On a purely pedantic note, Ailsa McLellan’s petition currently sits in the region of 25,000 signatures (incorrectly reported as 14,000), a herculean task for a truly grassroots community campaign of which surely The National should be applauding. McLellan (herself a Yes voter and regular at independence marches) is exactly the kind of voice we need if we are to build a better Scotland. A Scotland where the people’s voice matters over that of commercial interests and where our natural environment is protected for future generations. It will be no surprise that Ailsa objects to the picture painted in the article of a rather miserable existence.

Perhaps if Mr Fry had done actual research into the historic and traditional hand harvesting economy he would have inclined to agree with Ailsa. Then again he actually failed to even spell her surname correctly. Ailsa alongside other businesses such as Mara Seaweed harvests kelp sustainably to produce high-end products for the market. As we saw with scallop dredging, the introduction of industrial-scale harvesting devalues the product to the point that you need even more of the resource to turn a profit (with devastating ramifications for the environment) and the smaller businesses are priced out.

Finally, the one area where we can seek to agree, Mr Fry is that kelp can hold the key to regenerating our rural economy. Scotland truly can lead the world with an industry fit for the 21st century, but the key is research and development into kelp cultivation – not the progress at any cost methods harking back to the industrial revolution.

Finlay McFarlane
via email

I IMAGINE most journalists take the same view as good scientists, which is that the use of actual evidence when publishing an article is essential. Thorough research is fundamental if a journalist wishes to maintain credibility with their readership. Unfortunately, this has not been the case with Michael Fry’s article on kelp dredging, and his poor research on this subject is very, very evident.

Furthermore, there is also a fundamental cynicism contained within his article which is unattractive to say the least.

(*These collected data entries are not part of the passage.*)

Lemma addMessageToStorage_cap (env : Env) (m : Message) (st : State) :
  (length (messages st) ≤ MAX_HISTORY env)%nat →
  (length (messages (snd (fst (addMessageToStorage env m st))))
   ≤ MAX_HISTORY env)%nat.
Proof.
  intros Hcap. rewrite messages_addMessageToStorage. by apply pushMessage_cap.
Qed.

Lemma processCommand_messages (env : Env) (command username socket : JsString)
    (isAdmin : bool) (st : State) :
  let st' := snd (fst (processCommand env command username socket isAdmin st)) in
  messages st' = messages st ∨ messages st' = [].
Proof.
  unfold processCommand, answer.
  destruct (commandOf (commandWord command)) as [[]|]; simpl;
    try (split_matches; simpl; auto; fail).
  - (* /ban *)
    destruct isAdmin; simpl; [|auto].
    destruct (commandArgs command) as [|target rest]; [auto|].
    destruct (oget target (userSockets st)) as [set|]; [|auto].
    destruct (_ && _); [auto|]. unfold closeSockets. simpl. left.
    apply (dropSockets_fields set
             (set_bannedUsers ({[target]} ∪ bannedUsers st) st)).
  - (* /ipban *)
    destruct (isPrivileged env username); simpl; [|auto].
    destruct (commandArgs command) as [|target rest]; [auto|].
    destruct (_ || _).
    + destruct (find _ _) as [[name ip]|]; [|destruct (rejects env _); auto].
      destruct (isPrivileged env name); [auto|].
      destruct (rejects env _); [auto|].
      destruct (truthy name); [|auto].
      pose proof (ipBanKick_fields env name st) as (_ & _ & Hm & _).
      destruct (ipBanKick env name st). simpl in *. auto.
    + destruct (oget target (userIpMap st)) as [ip|]; [|auto].
      destruct (truthy ip); simpl; [|auto].
      destruct (isPrivileged env target); [auto|].
      destruct (rejects env _); [auto|].
      pose proof (ipBanKick_fields env target st) as (_ & _ & Hm & _).
      destruct (ipBanKick env target st). simpl in *. auto.
Qed.

(** X11. [sendMessage] keeps the ring within the cap, whatever the line:
    chat, any command (the two messages of a game command included), a
    muted or logged-out sender, a store that rejects. *)
Theorem sendMessage_keeps_cap (env : Env) (conn : Conn) (message : JsString)
    (replyTo : option JsString) (st : State) :
  (length (messages st) ≤ MAX_HISTORY env)%nat →
  (length (messages (fst (sendMessage env conn message replyTo st)))
   ≤ MAX_HISTORY env)%nat.
Proof.
  intros Hcap. unfold sendMessage.
  destruct (loggedIn conn) as [user|]; [|done].
  destruct (checkMuted env user st) as [r st1] eqn:Hm.
  pose proof (checkMuted_fields env user st st1 r Hm) as (_ & Hmsg & _).
  assert (Hcap1 : (length (messages st1) ≤ MAX_HISTORY env)%nat)
    by (by rewrite Hmsg).
  destruct r; [done|].
  assert (Hplain : ∀ s0 before m,
    (length (messages s0) ≤ MAX_HISTORY env)%nat →
    (length (messages
       (fst (let '(o, st', out) := addMessageToStorage env m s0 in
             match o with
             | Threw => (st', before ++ out ++ [Callback (ReplyError NSendError)])
             | Returned _ =>
                 (st', before ++ out ++ [ToAll (PMessage m);
                                         Callback (ReplyOkId (msg_id m))])
             end))) ≤ MAX_HISTORY env)%nat).
  { intros s0 before m Hs0.
    pose proof (addMessageToStorage_cap env m s0 Hs0) as Hc.
    destruct (addMessageToStorage env m s0) as [[[] st'] out]; exact Hc. }
  destruct (startsWith message (u16 "/")); [|by apply Hplain].
  pose proof (processCommand_messages env message user (socket_id conn)
                (bool_decide (socket_id conn ∈ adminUsers st)) st1) as Hpc.
  simpl in Hpc.
  destruct (processCommand env message user (socket_id conn) _ st1)
    as [[o st2] out]. simpl in Hpc.
  assert (Hcap2 : (length (messages st2) ≤ MAX_HISTORY env)%nat).
  { destruct Hpc as [-> | ->]; [done | simpl; lia]. }
  destruct o as [[res|]|]; [|by apply Hplain|done].
  destruct res as [n|n|n|um rs rm rc]; try done.
  set (m1 := {| msg_id := msgId env |}).
  set (m2 := {| msg_id := resultId env |}).
  pose proof (addMessageToStorage_cap env m1 st2 Hcap2) as Hc3.
  destruct (addMessageToStorage env m1 st2) as [[[] st3] out3]; [|exact Hc3].
  simpl in Hc3.
  pose proof (addMessageToStorage_cap env m2 st3 Hc3) as Hc4.
  destruct (addMessageToStorage env m2 st3) as [[[] st4] out4]; exact Hc4.
Qed.

Lemma chat_line_delivery_witness :
  let m := chatLine sampleEnv (connOf sidM moderator) roomState moderator
             (u16 "/shrug hi") (Some []) in
  snd (sendMessage sampleEnv (connOf sidM moderator) (u16 "/shrug hi")
         (Some []) roomState)
  = [Store (DbAddMessage m); ToAll (PMessage m);
     Callback (ReplyOkId (msgId sampleEnv))]
  ∧ msg_replyTo m = None
  ∧ msg_username m = Person (moderator ++ 32%N :: kanrisha).
Proof.
  intros m.
  destruct (chat_line_delivery sampleEnv (connOf sidM moderator)
              (u16 "/shrug hi") (Some []) roomState roomState moderator
              eq_refl eq_refl (or_intror eq_refl))
    as (_ & _ & Hok & _ & _ & _ & _ & Hnull & Hadmin & _).
  split; [|split].
  - apply Hok. reflexivity.
  - apply Hnull. by right.
  - apply Hadmin.
    apply (bool_decide_unpack (sidM ∈ adminUsers roomState)).
    vm_compute. exact I.
Defined.

Lemma expired_mute_send_witness :
  let m := chatLine sampleEnv (connOf sidB bob) expiredRoom bob (u16 "hello")
             None in
  let run := sendMessage sampleEnv (connOf sidB bob) (u16 "hello") None
               expiredRoom in
  snd run = [Store (DbAddMessage m); ToAll (PMessage m);
             Callback (ReplyOkId (msgId sampleEnv))]
  ∧ mutedUsers (fst run) = delete bob (mutedUsers expiredRoom)
  ∧ mutedUsers (fst run) !! bob = None
  ∧ messages (fst run)
    = pushMessage (MAX_HISTORY sampleEnv) m (messages expiredRoom).
Proof.
  apply (expired_mute_send sampleEnv (connOf sidB bob) (u16 "hello") None
           expiredRoom bob 999000).
  - reflexivity.
  - vm_compute. reflexivity.
  - vm_compute. congruence.
  - reflexivity.
  - reflexivity.
Defined.

Lemma sendMessage_keeps_cap_witness :
  (length (messages (fst (sendMessage sampleEnv (connOf sidB bob) (u16 "/omi")
                            None fullRoom))) ≤ 3)%nat.
Proof.
  apply (sendMessage_keeps_cap sampleEnv (connOf sidB bob) (u16 "/omi") None
           fullRoom).
  simpl. lia.
Defined.


(** ** Logins, logouts and disconnects *)

(** The state a completed login leaves. *)
Lemma completeLogin_fields (env : Env) (conn : Conn) (account : Account)
    (failure : Notice) (st : State) :
  let user := account_displayName account in
  let sid := socket_id conn in
  rejects env (DbSaveUserIpHistory user (clientIp env)) = false →
  let '(conn', st', out) := completeLogin env conn account failure st in
  conn' = {| socket_id := sid; currentUser := Some user;
             currentAccount := Some account |}
  ∧ onlineUsers st' = <[sid := user]> (onlineUsers st)
  ∧ userIpMap st' = oset user (clientIp env) (userIpMap st)
  ∧ userSockets st' = addUserSocket user sid (userSockets st)
  ∧ adminUsers st'
    = (if account_isAdmin account then {[sid]} ∪ adminUsers st
       else adminUsers st)
  ∧ userStatusMap st'
    = (if truthy (account_statusText account)
       then oset user (account_statusText account) (userStatusMap st)
       else userStatusMap st)
  ∧ mutedUsers st' = mutedUsers st ∧ bannedUsers st' = bannedUsers st
  ∧ users st' = users st
  ∧ messages st'
    = (if rejects env DbGetMessages then messages st
       else default (messages st) (getMessagesAnswer env)).
Proof.
  intros user sid Hok. unfold completeLogin. fold user sid. rewrite Hok.
  destruct (rejects env DbGetMessages), (getMessagesAnswer env),
    (account_isAdmin account), (truthy (account_statusText account));
    simpl; split_and!; reflexivity.
Qed.

Lemma leaveRoom_fields (env : Env) (conn : Conn) (st : State) :
  let '(conn', st', out) := leaveRoom env conn st in
  conn' = conn
  ∧ mutedUsers st' = mutedUsers st ∧ bannedUsers st' = bannedUsers st
  ∧ users st' = users st ∧ messages st' = messages st.
Proof.
  unfold leaveRoom. destruct (loggedIn conn) as [user|]; [|done].
  destruct (removeUserSocket user (socket_id conn) _) as [us []]; done.
Qed.



Lemma tokenLogin_success (env : Env) (conn : Conn) (token : JsString)
    (st : State) (account : Account) :
  tokenLoginGuards env token = None →
  rejects env (DbLoginWithToken token) = false →
  tokenAnswer env = LoginOk account →
  account_displayName account ∉ bannedUsers st →
  tokenLogin env conn token st
  = (let '(conn', st', out) := completeLogin env conn account NTokenFailed st in
     (conn', st',
      [Store (DbIsIpBanned (clientIp env)); Store (DbLoginWithToken token)]
      ++ out)).
Proof.
  intros Hg Hok Hans Hfree. unfold tokenLogin.
  by rewrite Hg, Hok, Hans, bool_decide_eq_false_2.
Qed.

Lemma accountLogin_success (env : Env) (conn : Conn)
    (username password adminPassword : JsString) (adminLogin : bool)
    (st : State) (account : Account) :
  accountLoginGuards env username password adminLogin adminPassword = None →
  rejects env (DbLogin username password) = false →
  loginAnswer env = LoginOk account →
  account_displayName account ∉ bannedUsers st →
  accountLogin env conn username password adminLogin adminPassword st
  = (let '(conn', st', out) :=
       completeLogin env conn
         {| account_displayName := account_displayName account;
            account_isAdmin := account_isAdmin account || adminLogin;
            account_color := account_color account;
            account_statusText := account_statusText account |}
         NLoginFailed st in
     (conn', st',
      [Store (DbIsIpBanned (clientIp env)); Store (DbLogin username password)]
      ++ out)).
Proof.
  intros Hg Hok Hans Hfree. unfold accountLogin.
  rewrite Hg, Hok, Hans, bool_decide_eq_false_2 by done.
  assert (Hpw : adminLogin = true →
                bool_decide (Some adminPassword = EXTRA_ADMIN_PASSWORD env)
                = true).
  { intros ->. unfold accountLoginGuards in Hg.
    repeat match type of Hg with
           | (if ?b then _ else _) = _ => destruct b eqn:?; try discriminate
           end.
    simpl in *.
    match goal with
    | H : _ || negb ?b = false |- _ =>
        apply orb_false_iff in H as [_ H]; by apply negb_false_iff in H
    end. }
  destruct adminLogin; simpl.
  - rewrite Hpw by done. by rewrite orb_true_r.
  - rewrite orb_false_r. by destruct account.
Qed.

On the one hand, the title of the article espouses his “at-one-ness” with environmentally progressive economics but at the same time he states that environmentalists are prone to irrational, religious-type fetishisms. He also suggests that these “types” should “vanish back into their burrows”. This strikes me as a form of de-humanising prose.

Lastly, I take issue with any generalisms from journalists, like “which is what most Scots want” and that the Gaels were all “miserable” – apparently. This is just intellectually lazy stuff.

Please, better research Mr Fry and don’t purport to speak for “most Scots”, as we are a rich and varied people with multitudes of views.